Why do these two pointers that should be the same point to different data?

Question

I'm writing a FAT16 driver in GNU C for a hobby operating system, and I have a structure defined as such:

struct directory_entry {
  uint8_t name[11];
  uint8_t attrib;
  uint8_t name_case;
  uint8_t created_decimal;
  uint16_t created_time;
  uint16_t created_date;
  uint16_t accessed_date;
  uint16_t ignore;
  uint16_t modified_time;
  uint16_t modified_date;
  uint16_t first_cluster;
  uint32_t length;
} __attribute__ ((packed));

I was under the impression that name would be at the same address as the whole struct, and that attrib would be 11 bytes after that. And indeed, (void *)e.name - (void *)&e is 0 and (void *)&e.attrib - (void *)&e is 11, where e is of type struct directory_entry.

In my kernel, a void pointer to e is passed to a function which reads its contents from a disk. After this function, *(uint8_t *)&e is 80 and *((uint8_t *)&e + 11 is 8, as expected for what's on the disk. However, e.name[0] and e.attrib both are 0.

What gives here? Am I misunderstanding how __attribute__ ((packed)) works? Other structs with the same attribute work how I expect at other parts of my kernel. I can post a link to the full source if needed.

Edit: The full source is in this gitlab repository, on the stack-overflow branch. The relevant part is lines 34 to 52 of src/kernel/main.c. I'm sure that the data is being populated right, as I check *(uint8_t *)&e and *((uint8_t *)&e + 11). When I run it, the following is output by that part:

(void *)e.name - *(void *)&e
  => 0
*(uint8_t *)&e
  => 80
e.name[0]
  => 0
(void *)&e.attrib - (void *)&e
  => 11
*((uint8_t *)&e + 11)
  => 8
e.attrib
  => 0

I'm very confused about why e.name[0] would be any different than *(uint8_t *)&e.

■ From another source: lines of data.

(* ===== verification/Md5.v ===== *)
(** MD5, which names the objects of a user in a user cluster: Go's
    [crypto/md5.Sum] as RFC 1321 defines it, printed with [hex.EncodeToString]. *)
From S2P Require Export Sha256.
From Stdlib Require Import ZArith Ascii.
Local Open Scope Z_scope.

Definition rotl (n x : Z) : Z := w32 (Z.lor (Z.shiftl x n) (Z.shiftr x (32 - n))).

(** The table T of the RFC: the integer parts of 2^32 times the absolute sines of
    the first 64 integers. *)
Definition T5 : list Z :=
  [0xd76aa478; 0xe8c7b756; 0x242070db; 0xc1bdceee; 0xf57c0faf; 0x4787c62a; 0xa8304613; 0xfd469501;
   0x698098d8; 0x8b44f7af; 0xffff5bb1; 0x895cd7be; 0x6b901122; 0xfd987193; 0xa679438e; 0x49b40821;
   0xf61e2562; 0xc040b340; 0x265e5a51; 0xe9b6c7aa; 0xd62f105d; 0x02441453; 0xd8a1e681; 0xe7d3fbc8;
   0x21e1cde6; 0xc33707d6; 0xf4d50d87; 0x455a14ed; 0xa9e3e905; 0xfcefa3f8; 0x676f02d9; 0x8d2a4c8a;
   0xfffa3942; 0x8771f681; 0x6d9d6122; 0xfde5380c; 0xa4beea44; 0x4bdecfa9; 0xf6bb4b60; 0xbebfbc70;
   0x289b7ec6; 0xeaa127fa; 0xd4ef3085; 0x04881d05; 0xd9d4d039; 0xe6db99e5; 0x1fa27cf8; 0xc4ac5665;
   0xf4292244; 0x432aff97; 0xab9423a7; 0xfc93a039; 0x655b59c3; 0x8f0ccc92; 0xffeff47d; 0x85845dd1;
   0x6fa87e4f; 0xfe2ce6e0; 0xa3014314; 0x4e0811a1; 0xf7537e82; 0xbd3af235; 0x2ad7d2bb; 0xeb86d391].

Definition shift5 (i : Z) : Z :=
  let pick (l : list Z) := nth (Z.to_nat (i mod 4)) l 0 in
  if i <? 16 then pick [7; 12; 17; 22] else if i <? 32 then pick [5; 9; 14; 20]
  else if i <? 48 then pick [4; 11; 16; 23] else pick [6; 10; 15; 21].

(** The function of a step and the word it takes. *)
Definition mix5 (i b c d : Z) : Z * Z :=
  if i <? 16 then (Z.lor (Z.land b c) (Z.land (not32 b) d), i)
  else if i <? 32 then (Z.lor (Z.land b d) (Z.land c (not32 d)), (5 * i + 1) mod 16)
  else if i <? 48 then (Z.lxor (Z.lxor b c) d, (3 * i + 5) mod 16)
  else (Z.lxor c (Z.lor b (not32 d)), (7 * i) mod 16).

Definition step5 (block : list Z) (s : Z * Z * Z * Z) (it : Z * Z) : Z * Z * Z * Z :=
  let '(a, b, c, d) := s in
  let '(f, g) := mix5 it.1 b c d in
  (d, add32 b (rotl (shift5 it.1) (w32 (a + f + nth (Z.to_nat g) block 0 + it.2))), b, c).

Definition compress5 (h : Z * Z * Z * Z) (block : list Z) : Z * Z * Z * Z :=
  let '(a0, b0, c0, d0) := h in
  let '(a, b, c, d) := fold_left (step5 block) (zip (seqZ 0 64) T5) h in
  (add32 a0 a, add32 b0 b, add32 c0 c, add32 d0 d).

Definition le_bytes (n : nat) (x : Z) : list Z := reverse (be_bytes n x).
Fixpoint le_words (l : list Z) : list Z :=
  match l with
  | a :: b :: c :: d :: l' => (a + b * 0x100 + c * 0x10000 + d * 0x1000000) :: le_words l'
  | _ => []
  end.
Definition pad5 (msg : list Z) : list Z :=
  let len := Z.of_nat (length msg) in
  msg ++ [0x80] ++ replicate (Z.to_nat ((55 - len) mod 64)) 0 ++ le_bytes 8 (len * 8).

(** [md5.Sum(msg)] *)
Definition Sum5 (msg : list Z) : list Z :=
  let ws := le_words (pad5 msg) in
  let '(a, b, c, d) := fold_left compress5 (blocks (length ws) ws) (0x67452301, 0xefcdab89, 0x98badcfe, 0x10325476) in
  [a; b; c; d] ≫= le_bytes 4.
Definition md5_hex (s : string) : string := hex (Sum5 (bytes_of s)).

(** The test vectors of the RFC. *)
Example md5_empty : md5_hex "" = "d41d8cd98f00b204e9800998ecf8427e". Proof. vm_compute. reflexivity. Qed.
Example md5_abc : md5_hex "abc" = "900150983cd24fb0d6963f7d28e17f72". Proof. vm_compute. reflexivity. Qed.
Example md5_two_blocks :
  md5_hex "12345678901234567890123456789012345678901234567890123456789012345678901234567890"
  = "57edf4a22be3c955ac49da2e2107b67a".
Proof. vm_compute. reflexivity. Qed.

Edit 2: I disassembled this part using objdump, to see what the difference was in the compiled code, but now I'm even more confused. u8_dec(*(uint8_t *)&e, nbuf); and u8_dec(e.name[0], nbuf); are both compiled to: (comments mine)

lea   eax, [ebp - 0x30] ;loads address of e from stack into eax
movzx eax, byte [eax]   ;loads byte pointed to by eax into eax, zero-extending
movzx eax, al           ;not sure why this is here, as it's already zero-extended
sub esp, 0x8
push  0x31ce0 ;nbuf
push  eax     ;the byte we loaded
call  0x3162f ;u8_dec
add esp, 0x10

This passes in the first byte of the struct, as expected. I'm sure that u8_dec doesn't modify e, as its first argument is passed by value and not by reference. nbuf is an array declared at file-scope, while e is declared at function scope, so it's not that they overlap or anything. Perhaps u8_dec isn't doing its job right? Here's the source of that:

void u8_dec(uint8_t n, uint8_t *b) {
  if (!n) {
    *(uint16_t *)b = '0';
    return;
  }
  bool zero = false;
  for (uint32_t m = 100; m; m /= 10) {
    uint8_t d = (n / m) % 10;
    if (zero)
      *(b++) = d + '0';
    else if (d) {
      zero = true;
      *(b++) = d + '0';
    }
  }
  *b = 0;
}

It's pretty clear now that packed structs do work how I think they do, but I'm still not sure what's causing the problem. I'm passing the same value to a function that should be deterministic, but I'm getting different results on different calls.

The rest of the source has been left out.